Ouçam bem, estamos falando de um plano que não se limita ao corpo, aos órgãos que nos situam no universo. Estamos falando de formação de um sentido, de um significado, de um percurso lógico, um encadeamento de elos indispensáveis à compreensão autêntica, não um mero registro de impressões fragmentadas, fenômeno típico da atualidade pós-"muderna", repleta de informações em ritmo acelerado e nenhuma decodificação decente das mensagens implícitas. As pessoas estão-se tornando zumbis bobalhões, cuspindo pedacinhos esparsos de uma totalidade cuja dimensão lhes escapa, em proporção geométrica, cada vez que eles engolem, sem digerir, uma palavra-clichê aqui, uma frase twitada acolá, uma entrevista desconjuntada no telejornal tal, uma saraivada de chavões neuróticos e/ou ideológicos em sala de aula, nos botecos apinhados de risos estúpidos, sob as escadas de um prédio cinzento, nos becos entristecidos, nas ladeiras solitárias, nos aglomerados uivantes, nas platéias hipnotizadas, nas esquinas previsíveis, nos horizontes vorazes…

Em suma, quando alguém implora para ser visto, está, no duro no duro, como diria Holden Caulfield, querendo ser OUVIDO, compreendido, decifrado, identificado, trazido à existência, melhor ainda, ESPELHADO. Tá forte? Mandem um e-mail para narciso@olimpo.gr, aos cuidados de Heráclito, cujo fragmento 34 reproduzimos na saideira:

     Ouvindo, parecem surdos; o ditado lhes diz respeito: presentes, estão ausentes.

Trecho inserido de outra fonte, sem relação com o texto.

(** A process renamed to imitate the fields of another, and one whose name is a lone
    continuation byte. *)
Lemma proc_stat_roundtrip_witness :
  let fields := stat_fields (byte_list "R") 7 9 9 34816 (replicate 14 (byte_list "0")) 5150 [] in
  parse_proc_stat 42 (kernel_stat 42 (byte_list "x) S 1 1 1 0 ") fields)
  = Ok (mkStat 7 9 9 (Some "dev:136:0") 5150)
  ∧ parse_proc_stat 42 (kernel_stat 42 [128] fields)
    = Err (malformed 42 "proc field is not UTF-8").
Proof.
  intros fields. split.
  - refine (eq_trans (proc_stat_roundtrip 42 (byte_list "x) S 1 1 1 0 ") (byte_list "R") 7 9 9 34816
      (replicate 14 (byte_list "0")) 5150 [] _ _ _ _ _ _ _) _); try (vm_compute; intuition congruence).
    unfold stat_word, is_word. apply (bool_decide_unpack _). by vm_compute.
  - refine (eq_trans (proc_stat_roundtrip 42 [128] (byte_list "R") 7 9 9 34816
      (replicate 14 (byte_list "0")) 5150 [] _ _ _ _ _ _ _) _); try (vm_compute; intuition congruence).
    unfold stat_word, is_word. apply (bool_decide_unpack _). by vm_compute.
Defined.

(** ** Inspections *)

(** What the enumeration makes of the outcomes of the single inspections. *)
Definition on_tty (tty : string) (outcome : result ProcessError ProcessRecord) : option ProcessRecord :=
  match outcome with
  | Ok r => if opt_str_eqb (pr_tty r) (Some tty) then Some r else None
  | Err _ => None
  end.
Definition gone (outcome : result ProcessError ProcessRecord) : Prop :=
  match outcome with Ok _ | Err (Process.Disappeared _) => True | Err _ => False end.

Lemma read_on_tty_traces {Op} {An : Op → Type} (inspection : Z → Prog An (result ProcessError ProcessRecord))
    tty pids tr l :
  traces (read_on_tty inspection tty pids) tr (Ok l) →
  ∃ outcomes, Forall2 (λ p o, ∃ tr', traces (inspection p) tr' o) pids outcomes
    ∧ Forall gone outcomes ∧ l = omap (on_tty tty) outcomes.
Proof.
  revert tr l. induction pids as [|p pids IH]; intros tr l; cbn [read_on_tty].
  { intros [-> [= ->]]. by exists []. }
  intros (tr1 & tr2 & o & -> & H1 & H2)%traces_bind.
  assert (∃ tail tr', traces (read_on_tty inspection tty pids) tr' (Ok tail) ∧ gone o
            ∧ l = match on_tty tty o with Some r => r :: tail | None => tail end)
    as (tail & tr' & Ht & Hg & ->).
  { destruct o as [r|e].
    - apply traces_try in H2 as [(? & ? & _)|(tra & trb & tail & -> & Ht & [-> [= ->]])]; [done|].
      exists tail, tra. cbn. by destruct (opt_str_eqb _ _).
    - destruct e; try by destruct H2. by exists l, tr2. }
  destruct (IH _ _ Ht) as (os & Hos & Hgs & ->). exists (o :: os).
  split; [constructor; eauto|]. split; [by constructor|]. done.
Qed.

Section Inspections.
Context `{Sha256Hex} (root : string).

Lemma read_bounded_traces path p tr r :
  traces (read_bounded path p) tr r → ∃ x, tr = [existT (PRead path) x]
    ∧ ∀ l, r = Ok l → ∃ l', x = Ok l' ∧ l = take (Z.to_nat (MAX_PROC_FILE_BYTES + 1)) l'.
Proof.
  unfold read_bounded. rewrite traces_bind. intros (tr1 & tr2 & x & -> & ->%traces_call & [-> ->]).
  exists x. split; [done|]. intros l. destruct x as [l'|]; [|done]. cbn [map_err rbind].
  case_bool; [done|]. intros [= <-]. eauto.
Qed.

(** An inspection that succeeds describes one process: the first and the last thing it
    reads is the process's own [stat], both parse, and both carry the start time of the
    record, so the identifier was not reused while the user, the executable and the
    arguments were read in between; the record's parent, group, session and terminal are
    those of the first line. *)
Theorem inspection_stable p tr r :
  traces (read_process root p) tr (Ok r) →
  ∃ first last mid s f, tr = existT (PRead (proc_file root p "stat")) (Ok first) :: mid
      ++ [existT (PRead (proc_file root p "stat")) (Ok last)]
    ∧ parse_proc_stat p (take (Z.to_nat (MAX_PROC_FILE_BYTES + 1)) first) = Ok s
    ∧ parse_proc_stat p (take (Z.to_nat (MAX_PROC_FILE_BYTES + 1)) last) = Ok f
    ∧ ps_start_time f = ps_start_time s
    ∧ pr_pid r = p ∧ pr_start_time r = ps_start_time s ∧ pr_parent_pid r = ps_parent_pid s
    ∧ pr_process_group_id r = Some (ps_process_group_id s)
    ∧ pr_session_leader_id r = Some (ps_session_leader_id s) ∧ pr_tty r = ps_tty s.
Proof.
  unfold read_process.
  intros [(? & ? & _)|(tr1 & tr2 & stat & -> & (x1 & -> & H1)%read_bounded_traces & Hk)]%traces_try; [done|].
  destruct (H1 _ eq_refl) as (first & -> & ->). clear H1.
  apply traces_try in Hk as [(? & ? & _)|(tra & tr3 & s & -> & [-> Hs] & Hk)]; [done|].
  apply traces_try in Hk as [(? & ? & _)|(trb & tr4 & status & -> & _ & Hk)]; [done|].
  apply traces_try in Hk as [(? & ? & _)|(trc & tr5 & u & -> & _ & Hk)]; [done|].
  apply traces_bind in Hk as (trd & tr6 & exe & -> & _ & Hk).
  apply traces_bind in Hk as (tre & tr7 & cmd & -> & _ & Hk).
  apply traces_try in Hk as [(? & ? & _)|(trf & tr8 & final & -> & (x2 & -> & H2)%read_bounded_traces & Hk)]; [done|].
  destruct (H2 _ eq_refl) as (last & -> & ->). clear H2.
  apply traces_try in Hk as [(? & ? & _)|(trg & tr9 & f & -> & [-> Hf] & [-> Hk])]; [done|].
  destruct (Z.eqb_spec (ps_start_time f) (ps_start_time s)); cbn in Hk; [|done]. injection Hk as ->.
  exists first, last, (trb ++ trc ++ trd ++ tre), s, f.
  rewrite !app_nil_r, <- !app_assoc. done.
Qed.

(** When the enumeration of a terminal's processes succeeds it left nothing out: every
    numeric entry of the process directory was inspected once, each inspection succeeded or
    found the process gone, and the result is exactly the inspected processes whose
    terminal is the given one, in directory order. *)
Theorem tty_enumeration_complete tty tr l :
  traces (linux_processes_on_tty root tty) tr (Ok l) →
  ∃ names pids outcomes tr', tr = existT PDir (Ok names) :: tr'
    ∧ collect_proc_pid_names names = Ok pids
    ∧ Forall2 (λ p o, ∃ tr', traces (read_process root p) tr' o) pids outcomes
    ∧ Forall gone outcomes ∧ l = omap (on_tty tty) outcomes.
Proof.
  unfold linux_processes_on_tty.
  intros (tr1 & tr2 & x & -> & ->%traces_call & Hk)%traces_bind.
  apply traces_try in Hk as [(? & ? & _)|(tra & trb & names & -> & [-> Hn] & Hk)]; [done|].
  apply traces_try in Hk as [(? & ? & _)|(trc & trd & pids & -> & [-> Hp] & Hk)]; [done|].
  destruct x as [names'|]; [|done]. injection Hn as <-.
  destruct (read_on_tty_traces _ _ _ _ _ Hk) as (os & ?). by exists names, pids, os, trd.
Qed.
End Inspections.

(** ** A process directory with an agent, a shell and a process that has just exited *)
Definition demo_stat (p : Z) (comm : string) (tty : Z) : list Z :=
  kernel_stat p (byte_list comm)
    (stat_fields (byte_list "S") 7 9 9 tty (replicate 14 (byte_list "0")) (1000 + p) []).

Definition demo_proc (o : ProcOp) (s : unit) : unit * ProcAns o :=
  (s, match o return ProcAns o with
      | PRead path =>
          if one_of ["/proc/10/stat"] path then Ok (demo_stat 10 "sh" 34816)
          else if one_of ["/proc/42/stat"] path then Ok (demo_stat 42 "x) S 1 1 1 0 " 34817)
          else if one_of ["/proc/10/status"; "/proc/42/status"] path
          then Ok (byte_list "Name:" ++ [10] ++ byte_list "Uid: 1000 1000 1000 1000" ++ [10])
          else if one_of ["/proc/10/cmdline"; "/proc/42/cmdline"] path then Ok (byte_list "claude")
          else Err NotFound
      | PLink path => Some "/usr/bin/claude"
      | PDir => Ok [Ok "self"; Ok "10"; Ok "11"; Ok "42"]
      end).

Definition demo_record : ProcessRecord :=
  mkProcess 42 7 1042 (Some "/usr/bin/claude") (Some "claude") (Some 1000) (Some 9) (Some 9)
    (Some "dev:136:1").

Lemma inspection_stable_witness :
  let sha : Sha256Hex := λ l, string_of_bytes l in
  let run := converse demo_proc (read_process "/proc" 42) tt in
  run.2 = Ok demo_record
  ∧ ∃ first last mid, run.1 = existT (PRead "/proc/42/stat") (Ok first) :: mid
        ++ [existT (PRead "/proc/42/stat") (Ok last)].
Proof.
  intros sha run. assert (run.2 = Ok demo_record) as E by (vm_compute; reflexivity).
  split; [exact E|].
  pose proof (converse_traces demo_proc (read_process "/proc" 42) tt) as Ht. fold run in Ht.
  rewrite E in Ht.
  destruct (inspection_stable "/proc" 42 run.1 demo_record Ht) as (first & last & mid & s & f & Htr & _).
  exists first, last, mid. exact Htr.
Defined.
(* ===== verification/Tmux.v ===== *)
(** * The tmux driver (src/src/mux/tmux.rs)

    Selectors, the command lines of the driver, the metadata record of
    [display-message] with its octal escapes, bounded child processes, truncation of
    captures, and the operations of the [Multiplexer] trait as programs over the [tmux]
    executable, the process inspector and the composer guard. *)
From S2P Require Import Prelude Text Utf8 ParseInt Action Event Identity Process Actuator Effects.
From S2P Require Import Runtime Mux.
From stdpp Require Import pretty.

Local Open Scope Z_scope.

Definition FIELD_SEPARATOR : Z := 31.
Definition OUTPUT_LIMIT : Z := 256 * 1024.
Definition UTF8_BOUNDARY_LOOKAHEAD : Z := 3.
Definition OUTPUT_OVERFLOW_SENTINEL : Z := 1.
Definition i32_max : Z := 2147483647.

Definition metadata_formats : list string :=
  ["#{socket_path}"; "#{session_id}"; "#{session_name}"; "#{window_id}"; "#{window_name}";
   "#{window_index}"; "#{pane_id}"; "#{pane_index}"; "#{pane_tty}"; "#{pane_pid}";
   "#{pane_current_command}"; "#{pane_current_path}"; "#{pane_dead}"; "#{pane_dead_status}";
   "#{pane_start_time}"; "#{pane_dead_time}"].

Definition METADATA_FORMAT : string :=
  string_of_bytes (join_with [FIELD_SEPARATOR] (byte_list <$> metadata_formats)).

(** ** Selectors and servers *)
Record TmuxSelector : Type := mkTmuxSelector { selector_str : string }.
Definition dec_wire_process (v : Value) : option WireProcess :=
  fs ← members v;
  _ ← deny_unknown ["pid"; "start_time"; "executable"; "argv_digest"; "uid"; "process_group_id";
                    "session_leader_id"; "tty"; "parent_digest"] fs;
  p ← req "pid" (dec_uint u32_max) fs;
  start ← req "start_time" (dec_uint u64_max) fs;
  executable ← opt "executable" dec_string fs;
  argv_digest ← opt "argv_digest" dec_string fs;
  uid ← opt "uid" (dec_uint u32_max) fs;
  group ← opt "process_group_id" (dec_uint u32_max) fs;
  leader ← opt "session_leader_id" (dec_uint u32_max) fs;
  tty ← opt "tty" dec_string fs;
  parent_digest ← opt "parent_digest" dec_string fs;
  Some (mkProcessIdentity PROCESS_IDENTITY_SCHEMA_VERSION p start executable argv_digest uid group
          leader tty parent_digest).

Record WirePane : Type := mkWirePane {
  wp_server_id : string;
  wp_workspace_id : string;
  wp_workspace_name : string;
  wp_tab_id : string;
  wp_tab_title : string;
  wp_tab_index : Z;
  wp_pane_id : string;
  wp_pane_title : string;
  wp_pane_index : Z;
  wp_tty : string;
  wp_current_command : string;
  wp_current_path : string;
  wp_process : WireProcess;
}.

Definition dec_wire_pane (v : Value) : option WirePane :=
  fs ← members v;
  _ ← deny_unknown ["server_id"; "workspace_id"; "workspace_name"; "tab_id"; "tab_title"; "tab_index";
                    "pane_id"; "pane_title"; "pane_index"; "tty"; "current_command"; "current_path";
                    "process"] fs;
  server_id ← req "server_id" dec_string fs;
  workspace_id ← req "workspace_id" dec_string fs;
  workspace_name ← req "workspace_name" dec_string fs;
  tab_id ← req "tab_id" dec_string fs;
  tab_title ← req "tab_title" dec_string fs;
  tab_index ← req "tab_index" (dec_uint u32_max) fs;
  pane_id ← req "pane_id" dec_string fs;
  pane_title ← req "pane_title" dec_string fs;
  pane_index ← req "pane_index" (dec_uint u32_max) fs;
  tty ← req "tty" dec_string fs;
  command ← req "current_command" dec_string fs;
  path ← req "current_path" dec_string fs;
  process ← req "process" dec_wire_process fs;
  Some (mkWirePane server_id workspace_id workspace_name tab_id tab_title tab_index pane_id pane_title
          pane_index tty command path process).

Definition map_pane (p : WirePane) : PaneInfo :=
  mkPaneInfo
    (mkMuxIdentity "herdr" (wp_server_id p) (hc_socket_path (hd_context hd)) (wp_workspace_id p)
       (wp_tab_id p) (wp_pane_id p) (wp_tty p) (wp_process p))
    (wp_server_id p) (wp_workspace_name p) (wp_tab_title p) (wp_tab_index p) (wp_pane_index p)
    (wp_pane_title p) (wp_current_command p) (wp_current_path p) false None None None.

Definition pane (method : string) : HerdrProg (result MuxError PaneInfo) :=
  try! p := bridge_call dec_wire_pane method target_params in Ret (Ok (map_pane p)).
Definition pane_async (method : string) : HerdrProg (result MuxError PaneInfo) :=
  try! p := call_async dec_wire_pane method target_params in Ret (Ok (map_pane p)).

Definition herdr_current_target : HerdrProg (result MuxError MuxIdentity) :=
  try! p := pane "pane_info" in Ret (Ok (pn_identity p)).
Definition current_target_async : HerdrProg (result MuxError MuxIdentity) :=
  try! p := pane_async "pane_info" in Ret (Ok (pn_identity p)).

Definition herdr_require_safe (i : MuxIdentity) : HerdrProg (result MuxError unit) :=
  try! state := hcall (HObserve i) in
  Ret (match state with
       | Composer.Safe => Ok tt
       | s => Err (MuxErr.IdentityChanged ("composer safety is " +:+ composer_debug s))
       end).

Definition herdr_validate_literal (value : string) : result MuxError unit :=
  fail_if (has_control value) (MuxErr.InvalidSelector "literal contains a control character").

Definition key_name (k : SymbolicKey) : string :=
  match k with
  | KEnter => "Enter" | KEscape => "Escape" | KUp => "Up" | KDown => "Down"
  | KLeft => "Left" | KRight => "Right" | KTab => "Tab" | KBackspace => "Backspace"
  end.
End Exchange.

(Tradução, diretamente do grego antigo, da musa das "óticas do povo ateniense": "olhando, não viram - porque não olharam! - e deixaram de olhar para não ver o que voltaram a ver, porque eu, particularmente, também não vi!")


Imagem1:o verdadeiro bom velhinho, Heráclito, praticando a visão interior e a torcida pelo Vasco - os olhos bem fechados são para contrariar Stanley Kubrick.
Imagem2: Narciso procurando peixinhos no fundo do lago, enquanto a ninfa Eco, coitada, fica... olhando, completamente abestada...


Marx, o Groucho, juntando os caquinhos dos "fragmentos" para sua tese de pós-pós.